The director_bake_off.py file is organized into clear sections:

Section 1: LLM Setup

def setup_dspy_provider():
    # Configure DSPy with your chosen LLM provider
    # Supports OpenAI, Anthropic, OpenRouter, and more

Section 2: Data Structures

class DirectorCut(BaseModel):
    # Pydantic model defining the structure of cinematic prompts
    # Ensures consistent, validated output from the LLM

Section 3: DSPy Signatures

class FindDirector(dspy.Signature):
    # Defines what inputs the LLM expects and what outputs it should produce
    # Think of these as "contracts" between your code and the LLM

Section 4: DSPy Module

class DirectorBakeOff(dspy.Module):
    # Combines multiple signatures into a complete workflow
    # Orchestrates the entire director comparison process

Section 5: Main Functions

def run_bake_off(video_idea, directors):
    # Easy-to-use interface that handles everything
    # This is what external code calls to use our system

πŸŽ“ DSPy Concepts Explained

What is DSPy?

DSPy is a framework for programming with Large Language Models (LLMs).

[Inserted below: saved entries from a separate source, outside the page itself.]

(* ===== verification/Stable.v ===== *)
(** * Stable: what the operations of a frame leave alone

    An operation that returns leaves the frame stack of the host and the
    registers of the specification as they are, unless it is one of the few
    that change them. The predicate is closed under the combinators of the
    monad, so the tactic [stable] proves it by following the definition; its
    hint database holds the operations already done. *)

From Stdlib Require Import ZArith Lia.
From stdpp Require Import base tactics option list gmap.
From S2P Require Import Prelude PyBytes HostTypes SailRuntime Words ChainConfig Regions RegionAccess Gas GasSchedule Crypto Storage Accounts WarmLogs Journal CodeDb Bal Accelerators Secp256k1 OperandStack Environment Scratch Rlp Kernel Machine Instructions Execute Precompiles Interpreter.
Local Open Scope Z_scope.

(** An observation the operation does not change. *)
Definition stable {S O A} (obs : S → O) (m : M S A) : Prop :=
  ∀ s a s', m s = (Ok a, s') → obs s' = obs s.

Section rules.
Context {S O : Type} (obs : S → O).

Lemma stable_ret {A} (a : A) : stable obs (mret a).
Proof. by intros s b s' [= _ <-]. Qed.
Lemma stable_gets {A} (f : S → A) : stable obs (gets f).
Proof. by intros s b s' [= _ <-]. Qed.
Lemma stable_reads {A} (f : S → outcome A) : stable obs (reads f).
Proof. by intros s b s' [= _ <-]. Qed.
Lemma stable_outcome {A} (o : outcome A) : stable obs (of_outcome o).
Proof. by intros s b s' [= _ <-]. Qed.
Lemma stable_raise {A} e : stable obs (raise e : M S A).
Proof. by intros s b s' [=]. Qed.
Lemma stable_modify f : (∀ s, obs (f s) = obs s) → stable obs (modify f).
Proof. intros Hf s b s' [= _ <-]. apply Hf. Qed.
Lemma stable_bind {A B} (m : M S A) (f : A → M S B) :
  stable obs m → (∀ a, stable obs (f a)) → stable obs (m ≫= f).
Proof.
  intros Hm Hf s b s' (a & s1 & H1 & H2)%runs_bind.
  by rewrite (Hf _ _ _ _ H2), (Hm _ _ _ H1).
Qed.
Lemma stable_when b (m : M S unit) : stable obs m → stable obs (when b m).
Proof. destruct b; [done|]. intros _. apply stable_ret. Qed.
Lemma stable_for_each {X} (body : X → M S unit) xs :
  (∀ x, stable obs (body x)) → stable obs (for_each body xs).
Proof.
  intros Hb. induction xs as [|x xs IH]; cbn; [apply stable_ret|].
  apply stable_bind; [apply Hb|done].
Qed.
End rules.

(** A call of a component. *)
Lemma stable_zoom {S C O O' A} `{Component S C} (obs : S → O) (cobs : C → O') (m : M C A) :
  (∀ c s, cobs c = cobs (view s) → obs (put c s) = obs s) → stable cobs m → stable obs (zoom m).
Proof.
  intros Hput Hm s a s' E. rewrite zoom_run in E. injection E as E1 <-.
  apply Hput. apply (Hm _ a). by rewrite <-E1, <-surjective_pairing.
Qed.
Lemma stable_any {S A} (m : M S A) : stable (λ _, tt : unit) m.
Proof. done. Qed.

(** The observations: the frame stack, and with the registers. *)
Definition frames_of (r : Stacks) : list FrameContinuation := r.(continuation_frames).
Definition host_frames (s : HostState) : list FrameContinuation := frames_of s.(stacks).
Definition spec_frames (s : SpecState) : Environment * list FrameContinuation :=
  (s.(sp_env), host_frames s.(sp_host)).

Lemma host_world {A} (m : M World A) : stable host_frames (zoom m).
Proof. apply (stable_zoom _ (λ _, tt)); [by intros c []|done]. Qed.
Lemma host_regions {A} (m : M Regions A) : stable host_frames (zoom m).
Proof. apply (stable_zoom _ (λ _, tt)); [by intros c []|done]. Qed.
Lemma host_codes {A} (m : M CodeState A) : stable host_frames (zoom m).
Proof. apply (stable_zoom _ (λ _, tt)); [by intros c []|done]. Qed.
Lemma host_bal {A} (m : M BalState A) : stable host_frames (zoom m).
Proof. apply (stable_zoom _ (λ _, tt)); [by intros c []|done]. Qed.
Lemma host_stacks {A} (m : M Stacks A) : stable frames_of m → stable host_frames (zoom m).
Proof. apply stable_zoom. by intros c []. Qed.
Lemma spec_zoom {A} (m : M HostState A) : stable host_frames m → stable spec_frames (zoom m).
Proof.
  apply stable_zoom. intros c s E. unfold spec_frames. cbn in *. by rewrite E.
Qed.

Create HintDb stable.
#[export] Hint Resolve @stable_ret @stable_gets @stable_reads @stable_outcome @stable_raise
  @stable_any @host_world @host_regions @host_codes @host_bal : stable.

(** One step through a definition; a call is unfolded. *)
Ltac stable_head m := lazymatch m with ?f _ => stable_head f | _ => m end.
Ltac stable_step :=
  match goal with
  | |- ∀ _, _ => intro
  | |- stable _ (mbind _ _) => apply stable_bind
  | |- stable _ (when _ _) => apply stable_when
  | |- stable spec_frames (on_host _) => apply spec_zoom
  | |- stable spec_frames (zoom _) => apply spec_zoom
  | |- stable host_frames (zoom _) => apply host_stacks
  | |- stable _ (for_each _ _) => apply stable_for_each
  | |- stable _ (let '_ := ?x in _) => destruct x
  | |- stable _ (match ?x with _ => _ end) => destruct x
  | |- stable _ (if ?b then _ else _) => destruct b
  | |- stable _ (modify _) => apply stable_modify; intro; reflexivity
  | |- stable _ ?m => let h := stable_head m in unfold h
  end.
Ltac stable := repeat first [solve [auto with stable] | stable_step].

(** ** The loops *)

Lemma analyze_loop_stable fuel code fork table position :
  stable host_frames (analyze_loop fuel code fork table position).
Proof. revert position. induction fuel as [|fuel IH]; intros; cbn; stable. Qed.

Lemma pc_word_loop_stable input start count input_length value offsets :
  stable host_frames (pc_word_loop input start count input_length value offsets).
Proof. revert value. induction offsets as [|x l IH]; intros; cbn; stable. Qed.

#[export] Hint Resolve analyze_loop_stable pc_word_loop_stable : stable.

Section kernel.
Context `{Keccak} `{StateTrie}.
(** What the trie is assumed to leave alone. *)
Context (Haccount : ∀ r k, stable spec_frames (stateless_account_by_key r k)).
Context (Hstorage : ∀ r k, stable spec_frames (stateless_storage_by_key r k)).
#[local] Hint Resolve Haccount Hstorage : stable.

Lemma k_aload_stable a : stable spec_frames (k_aload a).
Proof using Haccount. stable. Qed.
#[local] Hint Resolve k_aload_stable : stable.
Lemma k_sload_stable a s : stable spec_frames (k_sload a s).
Proof using All. stable. Qed.
End kernel.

Instead of writing prompts as strings, you define structured interfaces that make your LLM applications more reliable, maintainable, and powerful.

πŸ”₯ Key Concepts

1. Signatures - The Heart of DSPy

Signatures define the interface between your code and the LLM:

class GenerateDirectorCut(dspy.Signature):
    """Transform a video idea into a cinematic prompt in a director's style."""
    
    # What goes IN to the LLM
    video_idea = dspy.InputField(desc="A simple video concept")
    director = dspy.InputField(desc="The director's name")
    
    # What comes OUT of the LLM  
    director_cut: DirectorCut = dspy.OutputField(desc="Structured cinematic prompt")

Why this is powerful:

  • Clear contracts between code and LLM
  • Automatic prompt generation
  • Type safety and validation
  • Reusable across different models

2. Structured Output with Pydantic

Instead of parsing messy text, get structured data:

class DirectorCut(BaseModel):
    director: str
    subject_description: str
    action_description: str
    setting_description: str
    # ... more fields
    
    def assemble_prompt(self) -> str:
        # Combine all parts into a complete prompt
        return ", ".join([self.subject_description, self.action_description, ...])

Benefits:

  • Guaranteed data format
  • Automatic validation
  • Easy to work with in code
  • No more regex parsing!

3. Modules - Complex Workflows

Modules combine multiple signatures into sophisticated workflows:

class DirectorBakeOff(dspy.Module):
    def __init__(self):
        self.findDirector = dspy.Predict(FindDirector)
        self.genDirectorCut = dspy.Predict(GenerateDirectorCut)
        self.directorJudge = dspy.ChainOfThought(DirectorJudge)
    
    async def aforward(self, video_idea, directors):
        # Orchestrate multiple LLM calls
        # 1. Find additional director
        # 2. Generate interpretations (in parallel!)
        # 3. Judge and rank results

4. Different Predictor Types

  • dspy.Predict: Basic, fast predictions
  • dspy.ChainOfThought: Enables step-by-step reasoning
  • dspy.ReAct: Combines reasoning with actions
  • dspy.ProgramOfThought: For mathematical/logical problems

5. Async Processing

Handle multiple LLM calls efficiently:

# Instead of calling one by one (slow):
for director in directors:
    result = self.genDirectorCut(video_idea=idea, director=director)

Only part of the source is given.